BEGIN Exercise material
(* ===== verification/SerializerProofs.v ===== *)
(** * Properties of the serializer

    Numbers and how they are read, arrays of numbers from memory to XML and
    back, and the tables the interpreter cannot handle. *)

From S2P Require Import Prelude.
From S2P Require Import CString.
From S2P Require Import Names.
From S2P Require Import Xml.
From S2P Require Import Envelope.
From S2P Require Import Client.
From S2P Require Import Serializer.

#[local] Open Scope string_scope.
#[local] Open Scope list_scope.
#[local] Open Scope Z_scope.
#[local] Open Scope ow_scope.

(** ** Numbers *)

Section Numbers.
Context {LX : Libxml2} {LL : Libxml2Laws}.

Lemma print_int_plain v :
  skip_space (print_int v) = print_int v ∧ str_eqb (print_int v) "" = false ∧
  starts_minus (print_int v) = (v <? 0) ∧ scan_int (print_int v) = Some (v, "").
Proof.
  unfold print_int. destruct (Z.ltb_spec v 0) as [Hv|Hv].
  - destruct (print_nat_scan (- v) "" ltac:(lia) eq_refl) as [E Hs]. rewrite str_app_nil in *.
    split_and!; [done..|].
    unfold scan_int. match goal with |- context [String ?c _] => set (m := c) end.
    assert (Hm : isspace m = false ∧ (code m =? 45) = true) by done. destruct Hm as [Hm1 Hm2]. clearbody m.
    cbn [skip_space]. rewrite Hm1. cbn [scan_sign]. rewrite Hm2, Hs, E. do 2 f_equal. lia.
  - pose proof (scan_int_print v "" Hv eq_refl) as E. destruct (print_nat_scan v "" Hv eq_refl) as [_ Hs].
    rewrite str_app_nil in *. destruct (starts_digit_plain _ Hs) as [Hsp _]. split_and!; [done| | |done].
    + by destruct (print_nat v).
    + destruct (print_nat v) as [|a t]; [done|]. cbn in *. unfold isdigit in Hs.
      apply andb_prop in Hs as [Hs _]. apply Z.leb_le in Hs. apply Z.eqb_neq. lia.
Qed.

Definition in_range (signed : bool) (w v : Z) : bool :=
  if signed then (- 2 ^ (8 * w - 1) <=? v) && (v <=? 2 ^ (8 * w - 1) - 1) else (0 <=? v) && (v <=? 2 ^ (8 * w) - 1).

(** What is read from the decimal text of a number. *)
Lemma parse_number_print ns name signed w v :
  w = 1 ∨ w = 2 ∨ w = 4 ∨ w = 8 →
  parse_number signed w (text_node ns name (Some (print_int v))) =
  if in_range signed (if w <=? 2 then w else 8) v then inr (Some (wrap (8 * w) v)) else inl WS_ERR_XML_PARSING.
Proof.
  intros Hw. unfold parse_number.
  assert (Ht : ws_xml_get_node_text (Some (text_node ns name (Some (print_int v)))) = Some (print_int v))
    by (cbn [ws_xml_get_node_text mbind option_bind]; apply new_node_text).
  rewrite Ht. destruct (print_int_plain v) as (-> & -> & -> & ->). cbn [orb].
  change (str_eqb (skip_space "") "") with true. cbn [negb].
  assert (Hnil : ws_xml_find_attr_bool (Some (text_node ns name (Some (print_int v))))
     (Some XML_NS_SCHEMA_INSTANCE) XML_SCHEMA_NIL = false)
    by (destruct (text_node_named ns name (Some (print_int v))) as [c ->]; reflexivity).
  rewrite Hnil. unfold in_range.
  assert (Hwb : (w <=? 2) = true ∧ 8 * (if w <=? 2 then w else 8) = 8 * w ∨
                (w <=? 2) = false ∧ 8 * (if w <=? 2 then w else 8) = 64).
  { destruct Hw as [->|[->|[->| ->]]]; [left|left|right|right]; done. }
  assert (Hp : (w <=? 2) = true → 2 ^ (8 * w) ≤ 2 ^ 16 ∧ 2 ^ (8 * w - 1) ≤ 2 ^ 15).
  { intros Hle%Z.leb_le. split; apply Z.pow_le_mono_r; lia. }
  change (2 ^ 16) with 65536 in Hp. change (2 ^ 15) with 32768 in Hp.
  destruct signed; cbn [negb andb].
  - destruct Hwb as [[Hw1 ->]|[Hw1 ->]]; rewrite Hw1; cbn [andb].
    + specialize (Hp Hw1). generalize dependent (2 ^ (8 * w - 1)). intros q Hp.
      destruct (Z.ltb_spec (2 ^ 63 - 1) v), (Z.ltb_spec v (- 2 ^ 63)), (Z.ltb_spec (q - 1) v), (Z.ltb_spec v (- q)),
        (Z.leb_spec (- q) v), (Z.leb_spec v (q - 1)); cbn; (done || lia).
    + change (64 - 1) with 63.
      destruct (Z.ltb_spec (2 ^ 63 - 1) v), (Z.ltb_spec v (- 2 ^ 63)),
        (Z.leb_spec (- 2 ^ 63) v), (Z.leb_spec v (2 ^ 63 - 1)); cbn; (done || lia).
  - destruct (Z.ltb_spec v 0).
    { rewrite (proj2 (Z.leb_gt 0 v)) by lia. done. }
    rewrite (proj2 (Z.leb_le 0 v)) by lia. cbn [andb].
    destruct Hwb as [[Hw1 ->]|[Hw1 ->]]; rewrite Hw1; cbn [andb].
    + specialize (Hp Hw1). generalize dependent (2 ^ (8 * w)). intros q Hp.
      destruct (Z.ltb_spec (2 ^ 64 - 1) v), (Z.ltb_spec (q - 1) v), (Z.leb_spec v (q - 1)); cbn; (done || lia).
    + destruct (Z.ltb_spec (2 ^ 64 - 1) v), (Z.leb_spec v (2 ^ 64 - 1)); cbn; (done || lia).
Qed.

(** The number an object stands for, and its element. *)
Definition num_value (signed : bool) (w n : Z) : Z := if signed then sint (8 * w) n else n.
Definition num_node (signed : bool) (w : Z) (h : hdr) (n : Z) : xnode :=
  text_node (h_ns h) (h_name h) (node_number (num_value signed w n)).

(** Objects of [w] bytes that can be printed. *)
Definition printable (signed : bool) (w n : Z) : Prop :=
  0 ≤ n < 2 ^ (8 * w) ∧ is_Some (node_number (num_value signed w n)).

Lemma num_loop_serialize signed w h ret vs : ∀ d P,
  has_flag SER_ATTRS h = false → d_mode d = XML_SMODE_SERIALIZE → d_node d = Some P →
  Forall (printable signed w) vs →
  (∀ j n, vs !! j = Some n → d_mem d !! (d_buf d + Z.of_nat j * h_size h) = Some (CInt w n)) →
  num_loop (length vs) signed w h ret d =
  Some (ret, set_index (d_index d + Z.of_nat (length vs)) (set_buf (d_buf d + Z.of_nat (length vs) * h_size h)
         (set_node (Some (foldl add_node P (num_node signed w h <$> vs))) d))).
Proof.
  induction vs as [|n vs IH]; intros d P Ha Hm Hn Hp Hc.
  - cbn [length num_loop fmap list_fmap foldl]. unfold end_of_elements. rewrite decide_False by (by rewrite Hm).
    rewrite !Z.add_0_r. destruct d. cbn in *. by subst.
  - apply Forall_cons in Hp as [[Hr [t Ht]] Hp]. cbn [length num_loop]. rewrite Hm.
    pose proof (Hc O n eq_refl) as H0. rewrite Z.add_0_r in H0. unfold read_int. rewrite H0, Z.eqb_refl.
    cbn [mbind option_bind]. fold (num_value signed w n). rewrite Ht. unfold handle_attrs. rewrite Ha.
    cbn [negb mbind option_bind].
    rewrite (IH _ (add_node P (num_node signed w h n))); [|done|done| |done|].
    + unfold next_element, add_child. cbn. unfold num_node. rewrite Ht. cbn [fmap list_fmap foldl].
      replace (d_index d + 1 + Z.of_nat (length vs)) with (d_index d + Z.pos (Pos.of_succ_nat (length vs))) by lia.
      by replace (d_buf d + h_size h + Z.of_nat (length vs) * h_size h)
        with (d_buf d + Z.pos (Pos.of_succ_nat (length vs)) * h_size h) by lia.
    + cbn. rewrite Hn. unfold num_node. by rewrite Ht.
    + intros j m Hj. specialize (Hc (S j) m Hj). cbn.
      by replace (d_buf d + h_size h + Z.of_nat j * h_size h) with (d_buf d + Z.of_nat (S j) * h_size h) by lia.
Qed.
END Exercise material
BEGIN Exercise material
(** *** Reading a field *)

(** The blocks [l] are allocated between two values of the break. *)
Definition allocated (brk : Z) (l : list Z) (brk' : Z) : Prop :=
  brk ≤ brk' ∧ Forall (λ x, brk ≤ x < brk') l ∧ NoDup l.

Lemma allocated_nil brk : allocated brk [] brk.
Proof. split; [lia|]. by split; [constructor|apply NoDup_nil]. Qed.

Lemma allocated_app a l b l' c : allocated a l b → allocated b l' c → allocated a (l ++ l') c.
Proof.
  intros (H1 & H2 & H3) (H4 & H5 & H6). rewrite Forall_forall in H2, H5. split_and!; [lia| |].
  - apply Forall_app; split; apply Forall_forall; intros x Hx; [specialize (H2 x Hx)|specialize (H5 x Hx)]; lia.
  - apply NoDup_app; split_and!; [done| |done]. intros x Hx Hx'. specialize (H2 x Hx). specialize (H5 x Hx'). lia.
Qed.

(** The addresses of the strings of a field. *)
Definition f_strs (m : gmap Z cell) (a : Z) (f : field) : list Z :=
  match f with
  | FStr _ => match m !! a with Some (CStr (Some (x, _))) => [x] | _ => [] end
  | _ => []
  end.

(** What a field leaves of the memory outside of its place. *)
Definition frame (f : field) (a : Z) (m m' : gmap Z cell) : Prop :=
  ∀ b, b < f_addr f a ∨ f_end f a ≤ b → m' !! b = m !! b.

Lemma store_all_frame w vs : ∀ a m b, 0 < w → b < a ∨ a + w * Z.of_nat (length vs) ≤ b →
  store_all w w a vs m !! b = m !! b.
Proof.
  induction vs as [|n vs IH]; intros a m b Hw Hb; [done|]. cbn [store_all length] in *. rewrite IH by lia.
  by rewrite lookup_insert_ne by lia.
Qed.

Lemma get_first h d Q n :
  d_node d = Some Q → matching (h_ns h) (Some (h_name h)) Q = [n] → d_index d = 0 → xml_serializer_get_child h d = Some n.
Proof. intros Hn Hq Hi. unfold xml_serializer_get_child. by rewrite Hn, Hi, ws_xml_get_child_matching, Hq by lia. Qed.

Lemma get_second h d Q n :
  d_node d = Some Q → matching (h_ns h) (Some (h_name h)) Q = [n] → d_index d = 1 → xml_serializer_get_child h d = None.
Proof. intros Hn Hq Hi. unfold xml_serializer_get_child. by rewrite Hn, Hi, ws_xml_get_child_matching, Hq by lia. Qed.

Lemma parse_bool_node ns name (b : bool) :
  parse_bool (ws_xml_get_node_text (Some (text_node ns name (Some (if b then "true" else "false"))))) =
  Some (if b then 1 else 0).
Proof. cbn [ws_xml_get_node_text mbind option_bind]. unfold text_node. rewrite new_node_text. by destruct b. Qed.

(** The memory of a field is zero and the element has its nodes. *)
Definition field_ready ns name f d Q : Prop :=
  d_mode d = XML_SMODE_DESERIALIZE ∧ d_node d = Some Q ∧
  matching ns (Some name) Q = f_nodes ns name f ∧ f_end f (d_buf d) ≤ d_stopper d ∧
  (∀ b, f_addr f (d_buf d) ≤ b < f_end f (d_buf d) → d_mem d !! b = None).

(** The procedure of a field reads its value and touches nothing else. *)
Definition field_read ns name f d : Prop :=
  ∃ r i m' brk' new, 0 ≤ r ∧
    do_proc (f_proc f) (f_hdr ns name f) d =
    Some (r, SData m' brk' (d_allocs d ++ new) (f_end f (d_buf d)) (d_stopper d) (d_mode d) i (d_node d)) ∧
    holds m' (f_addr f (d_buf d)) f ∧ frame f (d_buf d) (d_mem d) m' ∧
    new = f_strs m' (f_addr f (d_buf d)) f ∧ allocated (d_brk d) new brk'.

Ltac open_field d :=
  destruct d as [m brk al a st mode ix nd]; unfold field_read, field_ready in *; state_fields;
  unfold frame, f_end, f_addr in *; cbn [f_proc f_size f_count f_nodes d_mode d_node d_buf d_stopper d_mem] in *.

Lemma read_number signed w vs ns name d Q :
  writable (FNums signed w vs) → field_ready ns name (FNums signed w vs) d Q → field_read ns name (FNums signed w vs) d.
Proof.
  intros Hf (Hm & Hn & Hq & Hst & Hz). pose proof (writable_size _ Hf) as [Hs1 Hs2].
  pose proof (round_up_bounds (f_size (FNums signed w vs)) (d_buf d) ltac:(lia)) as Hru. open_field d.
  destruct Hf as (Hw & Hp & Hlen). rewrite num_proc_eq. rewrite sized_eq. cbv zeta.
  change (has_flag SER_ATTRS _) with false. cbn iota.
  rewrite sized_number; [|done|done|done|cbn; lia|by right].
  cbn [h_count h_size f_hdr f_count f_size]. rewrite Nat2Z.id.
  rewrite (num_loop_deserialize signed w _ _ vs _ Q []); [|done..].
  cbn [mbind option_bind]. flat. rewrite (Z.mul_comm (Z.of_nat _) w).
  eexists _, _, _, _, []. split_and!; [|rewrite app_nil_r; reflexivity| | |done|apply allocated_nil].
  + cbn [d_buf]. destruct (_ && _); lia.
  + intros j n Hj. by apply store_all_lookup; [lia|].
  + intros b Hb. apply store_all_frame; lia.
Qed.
END Exercise material
◆ What you will do ◆
Your answer should consist of the lines from the line with "Definition num_node (signed" to the line with "induction vs as [|n vs IH]; intros d" above, repeated exactly, both ends included.

◆ Exercise response ◆
Definition num_node (signed : bool) (w : Z) (h : hdr) (n : Z) : xnode :=
  text_node (h_ns h) (h_name h) (node_number (num_value signed w n)).

(** Objects of [w] bytes that can be printed. *)
Definition printable (signed : bool) (w n : Z) : Prop :=
  0 ≤ n < 2 ^ (8 * w) ∧ is_Some (node_number (num_value signed w n)).

Lemma num_loop_serialize signed w h ret vs : ∀ d P,
  has_flag SER_ATTRS h = false → d_mode d = XML_SMODE_SERIALIZE → d_node d = Some P →
  Forall (printable signed w) vs →
  (∀ j n, vs !! j = Some n → d_mem d !! (d_buf d + Z.of_nat j * h_size h) = Some (CInt w n)) →
  num_loop (length vs) signed w h ret d =
  Some (ret, set_index (d_index d + Z.of_nat (length vs)) (set_buf (d_buf d + Z.of_nat (length vs) * h_size h)
         (set_node (Some (foldl add_node P (num_node signed w h <$> vs))) d))).
Proof.
  induction vs as [|n vs IH]; intros d P Ha Hm Hn Hp Hc.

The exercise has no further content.